Sequence organization and evolutionary dynamics of Brachypodium-specific centromere retrotransposons

Authors: Qi, Lili; WU, JIAJIE - Shandong Agricultural University; FRIEBE, BERND - Kansas State University; QIAN, CHEN - Kansas State University; Gu, Yong; FU, DAOLING - Shandong Agricultural University; GILL, BIKRAM - Kansas State University

Submitted to: Chromosome Research
Publication Type: Peer Reviewed Journal
Publication Acceptance Date: 7/30/2013
Publication Date: 8/17/2013
Citation: Qi, L.L., Wu, J.J., Friebe, B., Qian, C., Gu, Y.Q., Fu, D.L., Gill, B.S. 2013. Sequence organization and evolutionary dynamics of Brachypodium-specific centromere retrotransposons. Chromosome Research. 21(5):507-521.

Interpretive Summary: Brachypodium distachyon is a wild annual grass belonging to the Pooideae, more closely related to wheat, barley, and forage grasses than rice and maize. As an experimental model, the completed genome sequence of B. distachyon provides a unique opportunity to study centromere evolution during the speciation of grasses. As chromosome landmarks, centromeres are responsible for the faithful segregation of sister chromatids during cell division. Satellite DNA and centromeric retrotransposons (CR) are the most abundant DNA elements found in plant centromeres. Centromeric satellite sequences have evolved and diverged rapidly and are largely species-specific, whereas CR family in grass species is highly conserved. Centromeric satellite sequences have been identified in B. distachyon, but little is known about CR elements in this species. In the present study, bacterial artificial chromosome (BAC)-fluorescence in situ hybridization (FISH) was conducted in maize, rice, barley, wheat, and rye using B. distachyon (Bd) centromere-specific BAC clones. Eight Bd centromeric BAC clones have no FISH signals on the chromosomes of rice and maize, and three of them also did not yield any FISH signals in barley, wheat, and rye. In addition, four of five Triticeae centromeric BAC clones did not hybridize to the B. distachyon centromeres, implying certain unique features of Brachypodium centromeres. Analysis of Brachypodium centromeric BAC sequences identified a long terminal repeat (LTR)-centromere retrotransposon of B. distachyon (CRBd1). This element was found in high copy number accounting for 1.6% of the B. distachyon genome, and is enriched in Brachypodium centromeric regions. CRBd1 accumulated in active centromeres, but was lost from inactive ones. The LTR of CRBd1 appears to be specific to B. distachyon centromeres. These results reveal different evolutionary events of this retrotransposon family across grass species.
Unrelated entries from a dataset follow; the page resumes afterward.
(* ===== verification/SessionTheorems.v ===== *)
(** * What the session router guarantees

    Theorems about every interleaving of the handlers of [SessionRouter]: turns in
    flight are counted exactly, a turn waits only while its session is hung, a
    session is deleted after its last turn, every turn names its own session, the
    control plane hangs and continues what it is asked to. *)

From S2P Require Import Prelude.
From S2P Require Import PyFloat.
From S2P Require Import PyData.
From S2P Require Import SessionRouter.

Lemma reachable_steps w w' : router_reachable w → rtc world_step w w' → router_reachable w'.
Proof. intros [strategy Hr] Hs. exists strategy. by etrans. Qed.

Lemma rtc_evolves w w' : world_ok w → rtc world_step w w' → evolves w w'.
Proof.
  intros Hw Hr. induction Hr as [w|w1 w2 w3 Hstep _ IH]; [intros l s Hs; exists s; split; [done|apply mono_refl]|].
  destruct (world_step_ok _ _ Hstep Hw) as [Hw2 Hev]. intros l s Hs. destruct (Hev l s Hs) as (s2 & Hs2 & Hm).
  destruct (IH Hw2 l s2 Hs2) as (s3 & Hs3 & Hm'). exists s3. split; [done|]. by eapply mono_trans.
Qed.

(** C18: In every reachable world the in-flight counter of a session object is the
    number of its turns that have started and not finished; [drained] is set exactly
    when it is zero; a hung session has no turn in flight and its event is clear; a
    pending hang means that a turn is in flight; a closing session is neither.  A
    turn that waits without having been woken belongs to a hung session, and a
    deletion that waits without having been woken to one with a turn in flight. *)
Theorem session_accounting (w : World) :
  router_reachable w →
  (∀ l s, store (router w) !! l = Some s →
     inflight s = Z.of_nat (turns l (handlers w)) ∧ (drained s = true ↔ turns l (handlers w) = 0%nat) ∧
     (hang_state s = SESSION_HUNG ↔ continue_event s = false) ∧
     (hang_state s = SESSION_HUNG → turns l (handlers w) = 0%nat) ∧
     (marked_for_hang s = true → (0 < turns l (handlers w))%nat ∧ hang_state s ≠ SESSION_HUNG) ∧
     (closing s = true → hang_state s ≠ SESSION_HUNG ∧ marked_for_hang s = false)) ∧
  (∀ p sid l traj req, handlers w !! p = Some (ChatWait sid l traj req false) →
     ∃ s, store (router w) !! l = Some s ∧ hang_state s = SESSION_HUNG ∧ closing s = false) ∧
  (∀ p sid l, handlers w !! p = Some (DeleteWait sid l false) → (0 < turns l (handlers w))%nat).
Proof.
  intros [_ Ho Hh]%reachable_ok. split_and!.
  - intros l s Hs. destruct (Ho l s Hs) as [Hn Hd He Hu Hm Hc]. split_and!; [done| | | | |done].
    + rewrite Hd, bool_decide_eq_true. lia.
    + rewrite He, bool_decide_eq_false. split; [naive_solver|apply dec_stable].
    + intros E. specialize (Hu E). lia.
    + intros E. specialize (Hm E). split; [lia|]. intros E'. specialize (Hu E'). lia.
  - intros p sid l traj req Hp. destruct (Hh p _ Hp) as ([s Hs] & _ & Hw). rewrite (obj_store _ _ _ Hs) in Hw. exists s.
    specialize (Hw eq_refl). split_and!; [done..|]. destruct (closing s) eqn:Ec; [|done]. by destruct (so_closing _ _ (Ho l s Hs) Ec).
  - intros p sid l Hp. destruct (Hh p _ Hp) as ([s Hs] & _ & Hw). rewrite (obj_store _ _ _ Hs) in Hw.
    destruct (decide (turns l (handlers w) = 0%nat)) as [Ez|]; [|lia]. exfalso.
    assert (inflight s = 0) as Hi by (rewrite (so_inflight _ _ (Ho l s Hs)); lia). apply Hw in Hi. done.
Qed.

(** C19: Once the deletion of a session has been sent to the gateway, the session
    object it deletes is closed for good, whatever requests follow: it has no turn in
    flight, every turn that still waits on it has been woken and is answered with
    status 409 when it resumes, and as long as the session id names this object a
    new turn of that id is answered with 409 or fails on its trajectory header; none
    of them changes the router or sends anything to the gateway.  (When the deletion
    has ended the id is free, and a later request starts a fresh session under it.) *)
Theorem delete_seals_session (w w' : World) (p : nat) (sid : string) (l : nat) :
  router_reachable w → handlers w !! p = Some (DeleteUpstream sid l) → rtc world_step w w' →
  (turns l (handlers w') = 0%nat ∧ ∃ s, store (router w') !! l = Some s ∧ closing s = true) ∧
  (∀ q sid' traj req b, handlers w' !! q = Some (ChatWait sid' l traj req b) →
     b = true ∧ chat_gate sid' l traj req (router w') = Ret (Done 409) (router w')) ∧
  (∀ req, assoc sid (states (router w')) = Some l →
     session_chat_completions sid req (router w') = Ret (Done 409) (router w') ∨
     ∃ e, session_chat_completions sid req (router w') = Raise e (router w')).
Proof.
  intros Hr Hp Hs. pose proof (reachable_ok w Hr) as Hw. pose proof (reachable_ok w' (reachable_steps w w' Hr Hs)) as Hw'.
  destruct (wo_handlers w Hw p _ Hp) as ([s Es] & Hc & Hi). rewrite (obj_store _ _ _ Es) in Hc, Hi.
  destruct (rtc_evolves w w' Hw Hs l s Es) as (s' & Es' & _ & Hm). destruct (Hm Hc) as [Hc' Hi'].
  assert (∀ sid' traj req, chat_gate sid' l traj req (router w') = Ret (Done 409) (router w')) as Hgate
    by (intros; unfold chat_gate; mrun; by rewrite (obj_store l _ s' Es'), Hc').
  split; [split; [|by exists s']|split].
  - pose proof (so_inflight _ _ (wo_objects w' Hw' l s' Es')). specialize (Hi' Hi). lia.
  - intros q sid' traj req b Hq. split; [|done]. destruct (wo_handlers w' Hw' q _ Hq) as (_ & _ & Hb). rewrite (obj_store l _ s' Es') in Hb.
    destruct b; [done|]. specialize (Hb eq_refl). by destruct (so_closing _ _ (wo_objects w' Hw' l s' Es') Hc').
  - intros req El. unfold session_chat_completions, ensure_state. mrun. rewrite El. autorewrite with psrl. cbn beta.
    case_bool_decide; [|by left]. destruct (py_int _) as [t|]; [|right; by eexists]. left. unfold of_option. mrun. apply Hgate.
Qed.

(** Every chat completion sent to the gateway on behalf of a session carries that
    session's id, whatever headers the client sent. *)
Theorem chat_names_own_session (w : World) (sid : string) (h : Headers) :
  router_reachable w → UpChat sid h ∈ upstream (router w) → h !! SESSION_ID_HEADER = Some sid.
Proof. intros Hw%reachable_ok. apply (ro_sent _ (wo_router _ Hw)). Qed.

(** ** A turn that fails before it is forwarded *)

(** A handler that no step resumes stays. *)
Lemma idle_handler_stays w w' q h :
  world_step w w' → handlers w !! q = Some h →
  match h with ChatDead _ | DeleteWait _ _ false => True | _ => False end →
  handlers w' !! q = Some (wake (router w') h).
Proof.
  intros Hstep Hq Hh.
  assert (∀ p m, handlers w !! p ≠ Some h → handlers (run_handler p m w) !! q = Some (wake (router (run_handler p m w)) h)) as Hrun.
  { intros p m Hp. assert (p ≠ q) as Hne by congruence. unfold run_handler. destruct (m (router w)); simpl;
      rewrite lookup_fmap, lookup_insert_ne, Hq by done; done. }
  assert (∀ A (m : Rt A), handlers (run_once m w) !! q = Some (wake (router (run_once m w)) h)) as Honce.
  { intros A m. unfold run_once. simpl. by rewrite lookup_fmap, Hq. }
  destruct Hstep as [p ? ? w E|p ? ? ? ? w E|p ? ? ? ? w E|p ? ? ? ? w E|p ? ? ? w E|p ? w E|p ? ? w E|p ? ? ? w E|? ? w|? ? w|? ? ? ? w|? w|? w];
    try apply Honce; apply Hrun; rewrite E; intros [= <-]; done.
Qed.

(** A turn whose request body cannot be read leaves the session with a turn in
    flight for ever: a deletion waiting for that session never proceeds. *)
Theorem lost_turn_blocks_delete (w w' : World) (p q : nat) (sid : string) (l : nat) :
  router_reachable w → handlers w !! q = Some (ChatDead l) → handlers w !! p = Some (DeleteWait sid l false) →
  rtc world_step w w' → handlers w' !! p = Some (DeleteWait sid l false).
Proof.
  intros Hr Hq Hp Hs. enough (handlers w' !! q = Some (ChatDead l) ∧ handlers w' !! p = Some (DeleteWait sid l false)) by tauto.
  induction Hs as [w|w1 w2 w3 Hstep _ IH]; [done|]. pose proof (reachable_steps w1 w2 Hr (rtc_once _ _ Hstep)) as Hr2.
  pose proof (idle_handler_stays w1 w2 q _ Hstep Hq I) as Hq2. pose proof (idle_handler_stays w1 w2 p _ Hstep Hp I) as Hp2. simpl in Hq2, Hp2.
  apply IH; [done..|]. pose proof (reachable_ok w2 Hr2) as Hw2. destruct (wo_handlers w2 Hw2 p _ Hp2) as ([s Es] & _ & Hi).
  rewrite (obj_store _ _ _ Es) in *. rewrite Hp2. do 2 f_equal. destruct (drained s) eqn:Ed; [|done]. exfalso.
  pose proof (proj1 Hi eq_refl) as Hz. rewrite (so_inflight _ _ (wo_objects w2 Hw2 l s Es)) in Hz.
  assert (filter (λ p, turn_at l p.2 = true) (handlers w2) !! q = Some (ChatDead l)) as Hf
    by (apply map_lookup_filter_Some; split; [done|]; simpl; by apply bool_decide_eq_true).
  unfold turns in Hz. assert (size (filter (λ p, turn_at l p.2 = true) (handlers w2)) = 0%nat) as E by lia.
  apply map_size_empty_iff in E. rewrite E in Hf. done.
Qed.

(** ** The control plane *)

Definition session_of (sid : string) (r : SessionRouter) : option SessionState := assoc sid (states r) ≫= λ l, store r !! l.

Lemma assoc_inj {K V} `{EqDecision K} (d : list (K * V)) k k' v : NoDup d.*2 → assoc k d = Some v → assoc k' d = Some v → k = k'.
Proof.
  intros Hd [i Hi]%elem_of_assoc%list_elem_of_lookup [j Hj]%elem_of_assoc%list_elem_of_lookup.
  enough (i = j) by congruence. eapply (NoDup_lookup d.*2); [done|by rewrite list_lookup_fmap, Hi|by rewrite list_lookup_fmap, Hj].
Qed.

(** Updating the object of one session. *)
Lemma update_session r sid l f :
  router_ok r → assoc sid (states r) = Some l → (∀ s, names sid (headers s) → names sid (headers (f s))) →
  let r' := with_store (alter f l (store r)) r in
  router_ok r' ∧ ∀ sid', session_of sid' r' = if decide (sid = sid') then f <$> session_of sid r else session_of sid' r.
Proof.
  intros Hr Hl Hf r'. split.
  - destruct Hr as [H1 H2 H3 H4]. split; simpl; [done..| |done]. intros sid' l' Hin. destruct (H3 sid' l' Hin) as (s' & Hs' & Hn).
    destruct (decide (l' = l)) as [->|]; [|exists s'; by rewrite lookup_alter_ne]. exists (f s').
    rewrite lookup_alter_eq, Hs'. split; [done|]. assert (sid' = sid) as -> by (eapply assoc_inj; [done|by apply assoc_elem|done]). auto.
  - intros sid'. unfold session_of, r'. simpl. destruct (decide (sid = sid')) as [<-|Hne].
    + rewrite Hl. simpl. by rewrite lookup_alter_eq.
    + destruct (assoc sid' (states r)) as [l'|] eqn:E; [|done]. simpl. rewrite lookup_alter_ne; [done|].
      intros ->. apply Hne. eapply assoc_inj; [by apply Hr|done..].
Qed.

Lemma session_lookup r sid l : router_ok r → assoc sid (states r) = Some l → session_of sid r = Some (obj l r).
Proof.
  intros Hr Hl. destruct (ro_names r Hr sid l) as (s & Hs & _); [by apply elem_of_assoc|]. unfold session_of. rewrite Hl. simpl.
  by rewrite (obj_store l r s).
Qed.

(** What a hang request means for a session. *)
Definition hang_effect (s : SessionState) : SessionState :=
  if closing s then s
  else if bool_decide (inflight s = 0) then with_hang SESSION_HUNG false false s
  else with_hang (hang_state s) true (continue_event s) s.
Technical Abstract: Brachypodium distachyon is a wild annual grass belonging to the Pooideae, more closely related to wheat, barley, and forage grasses than rice and maize. As an experimental model, the completed genome sequence of B. distachyon provides a unique opportunity to study centromere evolution during the speciation of grasses. Centromeric satellite sequences have been identified in B. distachyon, but little is known about centromeric retrotransposons in this species. In the present study, BAC-fluorescence in situ hybridization was conducted in maize, rice, barley, wheat, and rye using B. distachyon (Bd) centromere-specific BAC clones. Eight Bd centromeric BAC clones gave no detectable FISH signals on the chromosomes of rice and maize, and three of them also did not yield any FISH signals in barley, wheat, and rye. In addition, four of five Triticeae centromeric BAC clones did not hybridize to the B. distachyon centromeres, implying certain unique features of Brachypodium centromeres. Analysis of Brachypodium centromeric BAC sequences identified a long terminal repeat (LTR)-centromere retrotransposon of B. distachyon (CRBd1). This element was found in high copy number accounting for 1.6% of the B. distachyon genome, and is enriched in Brachypodium centromeric regions. CRBd1 accumulated in active centromeres, but was lost from inactive ones. The LTR of CRBd1 appears to be specific to B. distachyon centromeres. These results reveal different evolutionary events of this retrotransposon family across grass species.